New and Improved Tech Tools
Photo: © HULU
HULU LIVE TV
Cord cutting is getting more attractive, especially with the implementation of live TV, the last obstacle for sports fans and news junkies. Hulu Live TV is available all over the United States, but local channels are currently limited to certain areas. It includes many of the staples like CNN, ESPN and Bravo, but certain networks like AMC, Comedy Central and HBO aren’t offered. The $40 subscription fee also gets you 50 hours of storage to Hulu’s cloud DVR and access to the site’s extensive on-demand catalog. Extra features like no commercials and unlimited screens are available for an additional $4–20. $40/month.
USB turntables aren’t often considered hi-fi. Sony’s PSHX500 is one of the exceptions. Vinyl is in the midst of a resurgence, and many records come with a link for digital downloads, but some enthusiasts prefer an analog mix to digital. The PS-HX500 solves this with a hybrid setup, playing vinyl through high-quality circuitry that simultaneously records to a high-resolution digital file. There are better decks out there, but they’re also more expensive, and the extra cash is better spent on a new cartridge. If you like its minimalist design, this is a reliable turntable to crown your listening room while digitizing your collection for the road. $399.99.
ANOVA PRECISION COOKER
Anyone who wants an easier way to do gourmet cooking needs the Anova Precision Cooker — essentially a water boiler that clips to a pot, allowing you to cook sous vide in a precise and efficient manner. Sous vide is a technique in which you fill a plastic bag with your ingredients and slow-cook them in boiling water. The result is a dish that retains all of its juices and flavor; the only thing left is to crisp it up a bit on the grill. This culinary tradition has been around for a while, but the Anova Precision Cooker allows you to automate the time and temperature, making gourmet meals even easier to prepare. The updated model has a better clamp that fits in a larger variety of pots. Other features include a circulation fan to move the hot water around and a laboratory-grade thermometer. $145.

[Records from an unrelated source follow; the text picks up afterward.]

Lemma includes_dispositionPrefix (rest : jsstring) :
  includes (dispositionPrefix ++ rest) contentDisposition = true.
Proof. reflexivity. Qed.

Lemma includes_filenameFirstPrefix (rest : jsstring) :
  includes (filenameFirstPrefix ++ rest) contentDisposition = true.
Proof. reflexivity. Qed.

(** No file-name attribute begins inside an alphanumeric name that a
    quote closes: the [=] of the literal would have to be in the name. *)
Lemma alnum_not_filenameAttribute (name rest : jsstring) :
  forallb Generator.alnum name = true ->
  startsWith (name ++ 34%N :: rest) filenameAttribute = false.
Proof.
  intros H.
  do 8 (destruct name as [|? name];
        [cbn; rewrite ?andb_false_r; reflexivity|]).
  destruct name as [|c name]; [cbn; rewrite ?andb_false_r; reflexivity|].
  cbn [forallb] in H. rewrite !andb_true_iff in H.
  destruct H as (_ & _ & _ & _ & _ & _ & _ & _ & Hc & _).
  destruct (alnum_facts c Hc) as (_ & _ & E).
  cbn [app startsWith filenameAttribute]. rewrite E.
  rewrite ?andb_false_l, ?andb_false_r. reflexivity.
Qed.

Lemma firstAttribute_skip_alnum (name rest : jsstring) :
  forallb Generator.alnum name = true ->
  firstAttribute filenameAttribute (name ++ 34%N :: rest)
  = firstAttribute filenameAttribute (34%N :: rest).
Proof.
  induction name as [|c name IH]; intros H; [reflexivity|].
  assert (Hname : forallb Generator.alnum name = true).
  { cbn [forallb] in H. now apply andb_true_iff in H. }
  change ((c :: name) ++ 34%N :: rest)
    with (c :: (name ++ 34%N :: rest)).
  cbn [firstAttribute]. unfold matchAttribute at 1.
  change (c :: (name ++ 34%N :: rest))
    with ((c :: name) ++ 34%N :: rest).
  rewrite (@alnum_not_filenameAttribute (c :: name) rest H). now apply IH.
Qed.

(** The content is what follows the first blank line, less one line
    break at its end. *)
Lemma content_after_blank_line (head content : jsstring) :
  indexOf (head ++ blankLine ++ content ++ CRLF) blankLine
  = Z.of_nat (length head) ->
  let segment := head ++ blankLine ++ content ++ CRLF in
  let rest := slice segment (indexOf segment blankLine + 4) None in
  (if endsWith rest CRLF then slice rest 0 (Some (-2)%Z) else rest)
  = content.
Proof.
  intros E. cbv zeta. rewrite E.
  replace (Z.of_nat (length head) + 4)%Z
    with (Z.of_nat (length (head ++ blankLine)))
    by (rewrite length_app; cbn [length blankLine]; lia).
  rewrite (app_assoc head blankLine), slice_from.
  rewrite endsWith_app.
  apply slice_drop_end; [reflexivity | lia].
Qed.

Lemma nameAttribute_of_prefix (name rest : jsstring) :
  name <> [] -> forallb Generator.alnum name = true ->
  firstAttribute nameAttribute (dispositionPrefix ++ name ++ 34%N :: rest)
  = Some name.
Proof.
  intros Hne Hname.
  change dispositionPrefix with (dispositionLine ++ nameAttribute).
  rewrite <- app_assoc.
  rewrite firstAttribute_skip by reflexivity.
  apply firstAttribute_here; [exact Hne | now apply alnum_no_quote].
Qed.

Lemma blank_line_after_name (name rest : jsstring) (i : Z) :
  forallb Generator.alnum name = true ->
  indexOfFrom (dispositionPrefix ++ name ++ rest) blankLine i
  = indexOfFrom rest blankLine
      (i + Z.of_nat (length (dispositionPrefix ++ name))).
Proof.
  intros Hname.
  rewrite indexOfFrom_skip by reflexivity.
  rewrite indexOfFrom_skip
    by (apply noStart_without_head; now apply alnum_no_return).
  f_equal. rewrite length_app. lia.
Qed.
(** * bdd_compose_util: readiness polling of composed containers

    A shallow embedding of [bddtests/steps/bdd_compose_util.py] and the
    properties of its container registry, readiness prober, peer convergence
    checker and deadline-bounded pollers.

    Python [str] values are modelled as [string] (byte strings, as in the
    Python 2 interpreter the test suite ran on); the outside world (docker,
    the peers' REST endpoints, the clock) is an explicit state threaded
    through every effectful function. *)

From Stdlib Require Import String Ascii List Bool Arith ZArith QArith Lia Lqa.
From Stdlib Require Import DecimalString Qround.
Import ListNotations.
Local Open Scope string_scope.
Local Open Scope list_scope.

Set Implicit Arguments.

(** ** Python string primitives *)

Module PyStr.

(** [len(s)] *)
Definition len (s : string) : nat := String.length s.

(** [s.startswith(p)] *)
Fixpoint startswith (p s : string) : bool :=
  match p with
  | EmptyString => true
  | String a p' =>
      match s with
      | EmptyString => false
      | String b s' => Ascii.eqb a b && startswith p' s'
      end
  end.

(** [s[n:]] *)
Fixpoint drop (n : nat) (s : string) : string :=
  match n with
  | O => s
  | S n' =>
      match s with
      | EmptyString => EmptyString
      | String _ s' => drop n' s'
      end
  end.
(** * Sandbox providers of open-lovable: the self-hosted container engine

    A shallow embedding of [lib/sandbox/types.ts] (the provider contract),
    of [DockerClient] (the dockerode-backed engine client) and of
    [self-hosted-provider.ts] ([SimpleDockerClient] and
    [SelfHostedProvider]), followed by the properties of the provider
    contract that the code does, or does not, satisfy.

    Conventions of the embedding.
    - A JavaScript string is the list of its UTF-16 code units.
    - A promise that an [await] waits for is the pair of its settlement
      ([Fulfilled v] or [Rejected e]) and of the world after it; calls are
      awaited one after the other, as every caller of the contract does.
    - Everything outside the repository (the clock, [Math.random],
      the console, [fetch], the dockerode library) is reached through the
      classes [Runtime] and [Dockerode]; the engine client that the provider
      talks to is the class [Client.Api], of which [SimpleDockerClient] (the
      one the provider constructs) and test doubles are instances. *)

From Stdlib Require Import List ZArith NArith Bool String Ascii Lia DecimalString.
From Stdlib Require Import Permutation Sorted.
Import ListNotations.
Open Scope list_scope.

Set Implicit Arguments.

(** ** JavaScript strings *)

Definition jsstring := list N.

(** The code units of an ASCII literal of the source. *)
Definition js (s : string) : jsstring := map N_of_ascii (list_ascii_of_string s).

Definition jsstring_eq_dec : forall a b : jsstring, {a = b} + {a <> b} :=
  list_eq_dec N.eq_dec.

Definition jsstring_eqb (a b : jsstring) : bool :=
  if jsstring_eq_dec a b then true else false.

(** Truthiness of a [string | null | undefined] value: absent and the empty
    string are falsy. *)
Definition truthy (v : option jsstring) : bool :=
  match v with
  | Some (_ :: _) => true
  | _ => false
  end.

(** [v || fallback] for a [string | null] value. *)
Definition orElse (v : option jsstring) (fallback : jsstring) : jsstring :=
  match v with
  | Some (c :: s) => c :: s
  | _ => fallback
  end.

(** [String(n)] for an integral number. *)
Definition Number_toString (z : Z) : jsstring :=
  js (NilEmpty.string_of_int (Z.to_int z)).
(** ** The further properties on sample requests *)

(** Only [uploadId], [complete] and [parts]: the three required fields are
    missing. *)
Lemma required_fields_guard_witness :
  Sample.run Sample.s3_up (Sample.request Sample.completion)
  = (Normal (formatResponse 400
               (error_body "Missing 'fileName', 'contentType' or 'fileSize'")),
     []).
Proof.
  apply (@required_fields_guard (Sample.runtime Sample.s3_up)
           (Sample.request Sample.completion) (JObj Sample.completion));
    try reflexivity; try discriminate.
  left. reflexivity.
Defined.

Lemma every_response_well_formed_witness :
  headers (formatResponse 500 (error_body "Access Denied"))
  = [("Content-Type", "application/json")]
  /\ exists payload sh,
      body (formatResponse 500 (error_body "Access Denied"))
      = JSON_stringify payload
      /\ shape_of payload = Some sh
      /\ status_fits 500 sh = true.
Proof.
  apply (@every_response_well_formed (Sample.runtime Sample.s3_flaky)
           (Sample.request Sample.large)
           (formatResponse 500 (error_body "Access Denied"))).
  reflexivity.
Defined.

(** No body at all. *)
Lemma fieldless_body_400_witness :
  Sample.run Sample.s3_up {| event_body := None |}
  = (Normal (formatResponse 400
               (error_body "Missing 'fileName', 'contentType' or 'fileSize'")),
     []).
Proof.
  apply (@fieldless_body_400 (Sample.runtime Sample.s3_up)
           {| event_body := None |}).
  left. reflexivity.
Defined.

(** 12 MiB, started: status 200 after four resolved calls. *)
Lemma status_and_calls_witness :
  snd (Sample.run Sample.s3_up (Sample.request Sample.large)) <> []
  /\ Forall resolved
       (snd (Sample.run Sample.s3_up (Sample.request Sample.large))).
Proof.
  eapply (@status_and_calls (Sample.runtime Sample.s3_up)
            (Sample.request Sample.large)).
  - vm_compute. reflexivity.
  - reflexivity.
Defined.

(** 12 MiB with an [uploadId] and nothing else. *)
Lemma validation_messages_witness :
  formatResponse 400 (error_body INVALID_MULTIPART)
  = formatResponse 400 (error_body "Invalid JSON body")
  \/ formatResponse 400 (error_body INVALID_MULTIPART)
     = formatResponse 400
         (error_body "Missing 'fileName', 'contentType' or 'fileSize'")
  \/ formatResponse 400 (error_body INVALID_MULTIPART)
     = formatResponse 400
         (error_body
            "Invalid multipart request. Make sure to provide 'uploadId', 'complete', and 'parts' when completing multipart upload.").
Proof.
  apply (@validation_messages (Sample.runtime Sample.s3_up)
           (Sample.request
              (Sample.large ++ [("uploadId", JStr "session-1")])%list)
           (formatResponse 400 (error_body INVALID_MULTIPART)));
    reflexivity.
Defined.

(** 1 MiB, and 5 bytes with the fields of a completion: the same answer. *)
Lemma single_uses_name_and_type_only_witness :
  Sample.run Sample.s3_up (Sample.request Sample.small)
  = Sample.run Sample.s3_up
      (Sample.request
         ([("fileSize", JInt 5); ("contentType", JStr "application/octet-stream");
           ("fileName", JStr "a.bin")] ++ Sample.completion)%list).
Proof.
  apply (@single_uses_name_and_type_only (Sample.runtime Sample.s3_up)
           (Sample.request Sample.small)
           (Sample.request
              ([("fileSize", JInt 5);
                ("contentType", JStr "application/octet-stream");
                ("fileName", JStr "a.bin")] ++ Sample.completion)%list)
           (JObj Sample.small)
           (JObj
              ([("fileSize", JInt 5);
                ("contentType", JStr "application/octet-stream");
                ("fileName", JStr "a.bin")] ++ Sample.completion)%list));
    reflexivity.
Defined.

Lemma completion_result_returned_witness :
  Sample.run Sample.s3_up
    (Sample.request (Sample.large ++ Sample.completion)%list)
  = (Normal (formatResponse 200
               (JObj [("uploadType", JStr "multipart");
                      ("fileName", JStr "a.bin");
                      ("result",
                       JObj [("Location",
                              JStr "https://s3.example/object")])])),
     [(Send (CompleteMultipartUploadCommand (JStr "buildlink-uploads")
               (JStr "a.bin") (JStr "session-1") Sample.one_part),
       Resolve (JObj [("Location", JStr "https://s3.example/object")]))]).
Proof.
  apply (@completion_result_returned (Sample.runtime Sample.s3_up)
           (Sample.request (Sample.large ++ Sample.completion)%list)
           (JObj (Sample.large ++ Sample.completion)%list)
           (JObj [("Location", JStr "https://s3.example/object")]));
    try reflexivity.
  exists (inject_Z 12582912). split; reflexivity.
Defined.

(** 12 MiB with an empty [uploadId], [complete] and [parts]: a session is
    opened, part 1 is signed, the signing of part 2 is refused. *)
Lemma start_calls_in_order_witness :
  exists settled rest,
    snd (Sample.run Sample.s3_flaky
           (Sample.request
              (Sample.large
               ++ [("uploadId", JStr ""); ("complete", JBool true);
                   ("parts", Sample.one_part)])%list))
    = (Send (CreateMultipartUploadCommand (JStr "buildlink-uploads")
               (JStr "a.bin") (JStr "application/octet-stream")), settled)
      :: rest
    /\ (forall e, settled = Reject e -> rest = [])
    /\ (forall output, settled = Resolve output ->
          exists k,
            map fst rest
            = map (@sign_part (Sample.runtime Sample.s3_flaky) (JStr "a.bin")
                     (get output "UploadId"))
                (zrange 1 k)).
Proof.
  apply (@start_calls_in_order (Sample.runtime Sample.s3_flaky)
           (Sample.request
              (Sample.large
               ++ [("uploadId", JStr ""); ("complete", JBool true);
                   ("parts", Sample.one_part)])%list)
           (JObj
              (Sample.large
               ++ [("uploadId", JStr ""); ("complete", JBool true);
                   ("parts", Sample.one_part)])%list));
    reflexivity.
Defined.

(** 12 MiB: three parts, four calls. *)
Lemma plan_parts_cover_size_witness :
  exists t : Z,
    Fin (inject_Z 3) = Fin (inject_Z t)
    /\ 2 <= t
    /\ (inject_Z (t - 1) * inject_Z SINGLE_UPLOAD_LIMIT
        < inject_Z 12582912)%Q
    /\ (inject_Z 12582912 <= inject_Z t * inject_Z SINGLE_UPLOAD_LIMIT)%Q
    /\ length
         (map part_entry
            [(1, JStr "https://s3.example/signed");
             (2, JStr "https://s3.example/signed");
             (3, JStr "https://s3.example/signed")])
       = Z.to_nat t
    /\ length (snd (Sample.run Sample.s3_up (Sample.request Sample.large)))
       = S (Z.to_nat t).
Proof.
  apply (@plan_parts_cover_size (Sample.runtime Sample.s3_up)
           (Sample.request Sample.large) (JObj Sample.large)
           (inject_Z 12582912) (JStr "a.bin")
           (JStr "application/octet-stream") (JStr "session-1"));
    reflexivity.
Defined.

(** [fileSize: "huge"]. *)
Lemma non_numeric_size_opens_empty_session_witness :
  Edge.run Sample.s3_up (Sample.request Edge.huge)
  = (Normal (formatResponse 200
               (JObj [("uploadType", JStr "multipart");
                      ("fileName", JStr "a.bin");
                      ("contentType", JStr "application/octet-stream");
                      ("uploadId", JStr "session-1");
                      ("totalParts", JNum NaN);
                      ("urls", JArr [])])),
     [(Send (CreateMultipartUploadCommand (JStr "buildlink-uploads")
               (JStr "a.bin") (JStr "application/octet-stream")),
       Resolve (JObj [("UploadId", JStr "session-1")]))]).
Proof.
  apply (@non_numeric_size_opens_empty_session (Edge.runtime Sample.s3_up)
           (Sample.request Edge.huge) (JObj Edge.huge)
           (JObj [("UploadId", JStr "session-1")]));
    try reflexivity; discriminate.
Defined.

(** [fileSize: { "toString": 1 }]. *)
Lemma unconvertible_size_500_witness :
  Edge.run Sample.s3_up (Sample.request Edge.shadowed)
  = (Normal (formatResponse 500
               (JObj [("error",
                       JStr "Cannot convert object to primitive value")])),
     []).
Proof.
  apply (@unconvertible_size_500 (Edge.runtime Sample.s3_up)
           (Sample.request Edge.shadowed) (JObj Edge.shadowed)
           (mkError "TypeError" "Cannot convert object to primitive value"));
    reflexivity.
Defined.

(** The signing of part 2 of a 12 MiB upload. *)
Lemma calls_target_bucket_and_key_witness :
  bucket_of
    (UploadPartCommand (JStr "buildlink-uploads") (JStr "a.bin")
       (JStr "session-1") 2)
  = JStr "buildlink-uploads"
  /\ key_of
       (UploadPartCommand (JStr "buildlink-uploads") (JStr "a.bin")
          (JStr "session-1") 2)
     = JStr "a.bin".
Proof.
  apply (@calls_target_bucket_and_key (Sample.runtime Sample.s3_up)
           (Sample.request Sample.large) (JObj Sample.large)
           (GetSignedUrl
              (UploadPartCommand (JStr "buildlink-uploads") (JStr "a.bin")
                 (JStr "session-1") 2) 3600)
           (Resolve (JStr "https://s3.example/signed"))).
  - reflexivity.
  - vm_compute. right. right. left. reflexivity.
Defined.

(** The completion of a 12 MiB upload. *)
Lemma send_only_when_asked_witness :
  @chooseUploadType (Sample.runtime Sample.s3_up) (JInt 12582912)
  = Normal "multipart"
  /\ ((CompleteMultipartUploadCommand (JStr "buildlink-uploads")
         (JStr "a.bin") (JStr "session-1") Sample.one_part
       = CreateMultipartUploadCommand (JStr "buildlink-uploads")
           (JStr "a.bin") (JStr "application/octet-stream")
       /\ truthy (JStr "session-1") = false)
      \/ (CompleteMultipartUploadCommand (JStr "buildlink-uploads")
            (JStr "a.bin") (JStr "session-1") Sample.one_part
          = CompleteMultipartUploadCommand (JStr "buildlink-uploads")
              (JStr "a.bin") (JStr "session-1") Sample.one_part
          /\ truthy (JStr "session-1") = true
          /\ truthy (JBool true) = true
          /\ truthy Sample.one_part = true)).
Proof.
  apply (@send_only_when_asked (Sample.runtime Sample.s3_up)
           (Sample.request (Sample.large ++ Sample.completion)%list)
           (JObj (Sample.large ++ Sample.completion)%list)
           (CompleteMultipartUploadCommand (JStr "buildlink-uploads")
              (JStr "a.bin") (JStr "session-1") Sample.one_part)
           (Resolve (JObj [("Location", JStr "https://s3.example/object")]))).
  - reflexivity.
  - vm_compute. left. reflexivity.
Defined.
(* ===== verification/_CoqProject ===== *)
-Q . S2P
Prelude.v
GoBytes.v
Utf8.v
Json.v
Gjson.v
Types.v
Wire.v
Conn.v
Config.v
Flags.v
Redis.v
Database.v
SaraDb.v
DbLife.v
NodeChannel.v
World.v
External.v
Session.v
SessionProps.v
Login.v
Offline.v
Kept.v
Rpc.v
Channels.v
Node.v
Sound.v
Service.v
Group.v
Ghost.v
Loss.v
Relogin.v
Clean.v
Deadline.v
Client.v
Bench.v
ClientThreads.v
Witnesses.v
Cluster.v
Bounce.v
Server.v
Main.v
App.v
Stop.v
Scenarios.v
ClientRun.v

Touch screens are the norm for smartphones, but they don’t compare to the tactile feel of typing on a real keyboard, which is why many in the business community were hesitant to ditch the BlackBerrys of yore. Enter the KEYone, the company’s revamped phone designed to compete with Apple and Samsung. You get a full QWERTY keyboard underneath a 4.5-inch, 1620×1080 LCD touch screen. It’s not quite suited for reading articles, but people who spend a lot of time writing emails will appreciate the space on the display afforded by placing a physical keyboard below. The lower portion of the face can also act as a trackpad for your screen, recalling the original trackball BlackBerry for which BlackBerry was famous. $549, preorder.